Wie Psychotherapie bei körperlichen Erkrankungen wirkt macht mich auch auf Zusammenhänge aufmerksam, an die ich nie gedacht hätte. "Entzündungen treten aber nicht nur als Folge von Verletzungen auf, sondern auch im Zusammenhang mit negativen Gefühlen wie Angst, Unsicherheit und anhaltenden Konflikten."

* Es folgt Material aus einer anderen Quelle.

Lemma classify_close config decoded b s :
  b_close_now b = true → b_close_now (classify E config decoded b s).1 = true.
Proof.
  revert b s. induction decoded as [|r decoded IH]; intros b s Hb; [done|]. cbn [classify].
  repeat case_bool; try done; try (by apply IH).
  - case_match; [by apply IH|done].
  - destruct (allowRequestForClient E _ config s) as [[] s1]; by apply IH.
Qed.

Lemma fresh_cell L s a :
  Inv L s → (length (cancellations_ s) ≤ a)%nat →
  ∀ x cx, connections_ s !! x = Some cx → c_auth_cancellation cx ≠ Some a.
Proof.
  intros HI Ha x cx Hx Ea. destruct (inv_cancel _ _ HI) as [_ C]. destruct (C x cx a Hx Ea). lia.
Qed.

(** The connection and the batch after the classification. *)
Lemma inv_classified rd b1 b2 s s3 fd c input b invalid :
  Inv (reading rd b1 b2) s → connections_ s !! fd = Some c → (rd = None ∨ rd = Some fd) →
  batch_view s3 = batch_view s →
  batch_ok (set_c_input_buffer input c) (cancellations_ s) b s3 →
  zlen input < 4 + MAX_BODY_SIZE + (if decide ((if invalid : bool then rd else None) = Some fd) then 4096 else 0) →
  Inv (reading (if invalid then rd else None) b1 b2) (put_connection (b_conn b) s3) ∧
  connections_ (put_connection (b_conn b) s3) = <[fd := b_conn b]> (connections_ s).
Proof.
  intros HI Hc Hrd Hv HB Hin. pose proof (live_fd _ _ HI _ _ Hc) as Efd.
  assert (Vm : connections_ s3 = connections_ s) by (unfold batch_view in Hv; congruence).
  assert (Hfields : conn_key (b_conn b) = conn_key c ∧ c_output_buffer (b_conn b) = c_output_buffer c ∧
    c_write_offset (b_conn b) = c_write_offset c ∧ c_client_id (b_conn b) = c_client_id c ∧
    c_authenticated (b_conn b) = c_authenticated c ∧ c_closing (b_conn b) = c_closing c ∧
    c_read_eof (b_conn b) = c_read_eof c ∧ c_in_flight_work (b_conn b) = c_in_flight_work c ∧
    c_input_buffer (b_conn b) = input).
  { by destruct (bo_tasks _ _ _ _ HB) as [(-> & _)|(_ & r & _ & _ & -> & _)]. }
  destruct Hfields as (F1 & F2 & F3 & F4 & F5 & F6 & F7 & F8 & F9). split.
  - eapply (inv_decoded rd _ b1 b2 s _ fd c); try done; [by rewrite F9|].
    destruct (bo_tasks _ _ _ _ HB) as [(Ec & _ & Ecells)|(_ & r & _ & _ & Ec & _ & Ecells)];
      rewrite Ecells.
    + apply (cancel_put _ fd c _ [] []); try done; [apply HI|left; by rewrite Ec|apply HI].
    + eapply cancel_alloc; [done|done|by rewrite Ec|apply HI].
  - unfold put_connection. simpl. injection F1 as F1 _. by rewrite F1, Efd, Vm.
Qed.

Dass Alles mit Allem zusammenhängt, ist für mich keine Frage. Wie genau dieses Ineinanderwirken von statten geht, empfinde ich als Rätsel. Als die 50jährige, an einer chronischen Blasenentzündung leidende Hanna, mit der Gabriele Eßing ausgiebig ihre Vergangenheit erkundete, zum Schluss kam, ihr Leben nicht mehr von Schmerzen bestimmen zu lassen, war da plötzlich die Vorstellung, "woher sie kam, kann sie nicht sagen: die Vorstellung, dass ein heilender Strahl den Körper durchläuft. Als Hanna ihr Auto erreichte, waren die Schmerzen weg. Es kommt ihr noch heute wie 'Hexerei' vor."

Für Gabriele Eßing handelt es sich hier jedoch keineswegs um 'Zauberei'. "Innere Bilder sind mit Gefühlen verbunden und wirken auf unser Gefühlszentrum im Gehirn." Schon klar, nur ist das keine Erklärung für das plötzliche Auftauchen von Hannas Vorstellung. Dass sie ihr jedoch rät, "diese Vorstellung vom heilenden Strahl, der ihr geholfen hat, so oft wie möglich durchzuführen", ist das, was man von einer Psychotherapie erwarten kann: Ein Schubs in die richtige Richtung.